Ziołowe masełko do ciała - dziurawiec, żmijowiec i spółka :) z miodem!
Aktualnie trwa jeszcze sezon na dziurawca oraz żmijowiec (zwłaszcza kwiaty) - więc postanowiłam spożytkować maceraty zrobione z tymi ziołami :) Dziurawiec i żmijowiec to świetne zioła dla skóry wymagającej regeneracji - więcej o ziołowych maceratach z tych i innych ziół możecie poczytać na przykład w tym wpisie.
Jako, że na okres letni przyjemnie jest się smarować raczej lekkim w konsystencji kremem - zrobiłam puszyste masełko z dodatkiem miodu oraz z olejów - wybrałam olej kokosowy rafinowany.
Oczywiście nie szczędziłam wosku pszczelego.
Szybkie w przygotowaniu, odżywcze dla skóry, natłuszczające, wzmagające nawilżenie (także i dzięki dodatkowi miodu) i wygładzające.

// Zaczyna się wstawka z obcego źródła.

(** [saves]: whether [SaveState] may interleave with reservations. Without it, a
    save runs only at a moment when no reservation holds the mutex and nothing
    interleaves with it. *)
Inductive wstep (saves : bool) : wsys -> wsys -> Prop :=
| ws_env p w l pl e :
    wstep saves (mkW p w l) (mkW p (mkWorld (files w) (objects w) pl e (now w)) l)
| ws_reserve v mu ts w l i n :
    ts !! i = None -> 0 < n < 2 ^ 63 ->
    wstep saves (mkW (Some (mkProc v mu ts)) w l) (mkW (Some (mkProc v mu (<[i := Reserving n (reserve_prog n)]> ts))) w l)
| ws_save v mu ts w l i :
    saves = true -> ts !! i = None ->
    wstep saves (mkW (Some (mkProc v mu ts)) w l) (mkW (Some (mkProc v mu (<[i := Saving save_prog]> ts))) w l)
| ws_run v mu ts w l i n p p' mu' s' :
    ts !! i = Some (Reserving n p) -> fits v -> entropy_ok w ->
    prog_step i mu p (mkSt v w) = Some (p', mu', s') ->
    wstep saves (mkW (Some (mkProc v mu ts)) w l) (mkW (Some (mkProc (vb s') mu' (<[i := Reserving n p']> ts))) (world s') l)
| ws_run_save v mu ts w l i p p' mu' s' :
    ts !! i = Some (Saving p) -> fits v -> entropy_ok w ->
    prog_step i mu p (mkSt v w) = Some (p', mu', s') ->
    wstep saves (mkW (Some (mkProc v mu ts)) w l) (mkW (Some (mkProc (vb s') mu' (<[i := Saving p']> ts))) (world s') l)
| ws_return v mu ts w l i n r :
    ts !! i = Some (Reserving n (Done r)) ->
    wstep saves (mkW (Some (mkProc v mu ts)) w l)
      (mkW (Some (mkProc v mu (delete i ts))) w (match r with Ok start => (start, start + n) :: l | Err _ => l end))
| ws_save_return v mu ts w l i r :
    ts !! i = Some (Saving (Done r)) ->
    wstep saves (mkW (Some (mkProc v mu ts)) w l) (mkW (Some (mkProc v mu (delete i ts))) w l)
| ws_save_alone v ts w l r s' :
    fits v -> entropy_ok w -> SaveStateCtx (mkSt v w) = (r, s') -> VolumeUUID v <> zeros 4 \/ r = Ok tt ->
    wstep saves (mkW (Some (mkProc v None ts)) w l) (mkW (Some (mkProc (vb s') None ts)) (world s') l)
| ws_ensure v w l r s' :
    fits v -> entropy_ok w -> EnsureVolumeUUID (mkSt v w) = (r, s') ->
    wstep saves (mkW (Some (mkProc v None ∅)) w l) (mkW (Some (mkProc (vb s') None ∅)) (world s') l)
| ws_crash p w l : wstep saves (mkW p w l) (mkW None w l)
| ws_load v w l r s' :
    ident nm base nh fp v -> next_works w ->
    (forall raw st, files w !! cfg nm base = Some raw -> decode_state v raw = Ok st ->
      vs_StateSeqNum st < 2 ^ 63 /\ vs_SeqNumHighWater st < 2 ^ 63) ->
    LoadStateCtx OpenFromSnapshot (mkSt v w) = (r, s') ->
    wstep saves (mkW None w l)
      (mkW (match r with Ok _ => Some (mkProc (vb s') None ∅) | Err _ => None end) (world s') l).
Lemma take_layer_spec m seen :
  let '(bls, seen') := take_layer seen m in
  (forall b, b ∈ seen' <-> b ∈ seen \/ is_Some (m !! b)) /\
  (recs_map m -> Forall rec_fits bls /\ forall b, flat_of bls !! b = if decide (b ∈ seen) then None else m !! b).
Proof.
  unfold take_layer.
  assert (forall l (bls : list BlockLookup) (sn : gset Z), (forall b x, (b, x) ∈ l -> m !! b = Some x) -> NoDup l.*1 ->
    let '(bls', sn') := fold_left (fun (acc : list BlockLookup * gset Z) (p : Z * BlockLookup) =>
      if decide (p.1 ∈ acc.2) then acc else (acc.1 ++ [p.2], {[ p.1 ]} ∪ acc.2)) l (bls, sn) in
    (forall b : Z, b ∈ sn' <-> b ∈ sn \/ b ∈ l.*1) /\
    (recs_map m -> forall b, flat_of bls' !! b =
       if decide (b ∈ sn) then flat_of bls !! b else if decide (b ∈ l.*1) then m !! b else flat_of bls !! b) /\
    (recs_map m -> Forall rec_fits bls -> Forall rec_fits bls')) as H.
  { induction l as [|[k x] l IH]; intros bls sn Hl Hnd; cbn [fold_left].
    { split; [set_solver|]. split; [|done]. intros _ b. destruct (decide _); [done|]. by rewrite decide_False by set_solver. }
    cbn [fmap list_fmap fst snd] in *. apply NoDup_cons in Hnd as [Hk Hnd].
    assert (m !! k = Some x) as Hm by (apply Hl; by left).
    destruct (decide (k ∈ sn)) as [Hin|Hin].
    - specialize (IH bls sn ltac:(intros; apply Hl; by right) Hnd).
      destruct (fold_left _ l _) as [bls' sn']. destruct IH as (H1 & H2 & H3). split; [intros b; rewrite H1; set_solver|].
      split; [|done]. intros Hr b. rewrite H2 by done. destruct (decide (b ∈ sn)); [done|].
      assert (b <> k) by congruence. destruct (decide (b ∈ l.*1)) as [Hb|Hb].
      + by rewrite decide_True by (by right).
      + by rewrite decide_False by set_solver.
    - specialize (IH (bls ++ [x]) ({[k]} ∪ sn) ltac:(intros; apply Hl; by right) Hnd).
      destruct (fold_left _ l _) as [bls' sn']. destruct IH as (H1 & H2 & H3). split; [intros b; rewrite H1; set_solver|].
      split.
      + intros Hr b. rewrite H2 by done. destruct (Hr k x Hm) as [Hkx _]. rewrite flat_of_snoc, Hkx.
        destruct (decide (b = k)) as [->|Hne].
        * rewrite decide_True by set_solver. rewrite (decide_False (P := k ∈ sn)) by done.
          rewrite decide_True by (by left). by rewrite lookup_insert_eq.
        * rewrite lookup_insert_ne by done. destruct (decide (b ∈ sn)).
          -- by rewrite decide_True by set_solver.
          -- rewrite decide_False by set_solver. destruct (decide (b ∈ l.*1)).
             ++ by rewrite decide_True by (by right).
             ++ by rewrite decide_False by set_solver.
      + intros Hr Hf. apply H3; [done|]. apply Forall_app. split; [done|]. constructor; [|done]. by apply (Hr k x). }
  specialize (H (map_to_list m) [] seen). destruct (fold_left _ _ _) as [bls seen'].
  destruct H as (H1 & H2 & H3); [intros b x; by rewrite elem_of_map_to_list|apply NoDup_fst_map_to_list|].
  assert (forall b, b ∈ (map_to_list m).*1 <-> is_Some (m !! b)) as Hd.
  { intros b. rewrite list_elem_of_fmap. split.
    - intros ([k x] & -> & Hkx%elem_of_map_to_list). by exists x.
    - intros [x Hx]. exists (b, x). by rewrite elem_of_map_to_list. }
  split; [intros b; by rewrite H1, Hd|]. intros Hr. split; [by apply H3|]. intros b. rewrite H2 by done.
  destruct (decide (b ∈ seen)); [done|]. destruct (decide (b ∈ (map_to_list m).*1)) as [|Hn]; [done|].
  destruct (m !! b) eqn:E; [|done]. destruct Hn. apply Hd. eauto.
Qed.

Masełko jest uniwersalne w użyciu - do ciała, do rąk do stóp - zwłaszcza na noc.
Dobrze jest mieć je pod ręką w domu :)
Masełko jest pełne ziołowych maceratów, ma lekko ziołowy zapach - który można złamać dodając doń trochę olejków eterycznych. Tym razem postanowiłam zrobić je głównie z łojów, zawiera tylko dodatek oleju kokosowego.
Wykonanie - podobnie jak w przypadku innych masełek, które prezentowałam na stronie.
Maceraty, tłuszcz kokosowy, wosk pszczeli - umieszczamy w misce i w kąpieli wodnej topimy. Następnie ochładzamy (najlepiej w lodówce) do czasu aż całość lekko stwardnieje (tak by można było ugnieść swobodnie palcem).
Ubijamy masę mikserem (końcówka do ubijania piany), dodajemy płynny miód, spirytus i olejki eteryczne (tutaj możecie dodać swoje ulubione, choć sam krem ma zapach ziołowy i nie wszystkie olejki będą mocno wyczuwalne). Ja dodałam trochę kwiatowych i cytrusowych, ale ich zapach jest lekko wyczuwalny.
Masełko warto przechowywać w chłodzie (można w lodówce, lub w chłodnym miejscu po prostu).
SKŁADNIKI na około 160 g
- macerat na łoju wołowym z mięty, skórek z eko pomarańczy, rumianku, płatków róży i nagietka - 70 g
- macerat na łoju gęsim (lub końskim) z ziela dziurawca - 30 g
- macerat na łoju gęsim (lub końskim) z ziela żmijowca - 30 g
- olej koksowy rafinowany - 20 g
- wosk pszczeli nierafinowany - 5 g
- miód pszczeli - 5 g
- olejki eteryczne (wedle uznania) - 25 kropli
Masełko ma przyjemną lekką konsystencję i ładnie się wchłania. Kolor lekko zielonkawy - od maceratów ziołowych.
Warto smarować się nim na lekko wilgotna skórę.
Ważna uwaga:
Nie stosować przed ekspozycją na słońce - z uwagi na zawartość dziurawca.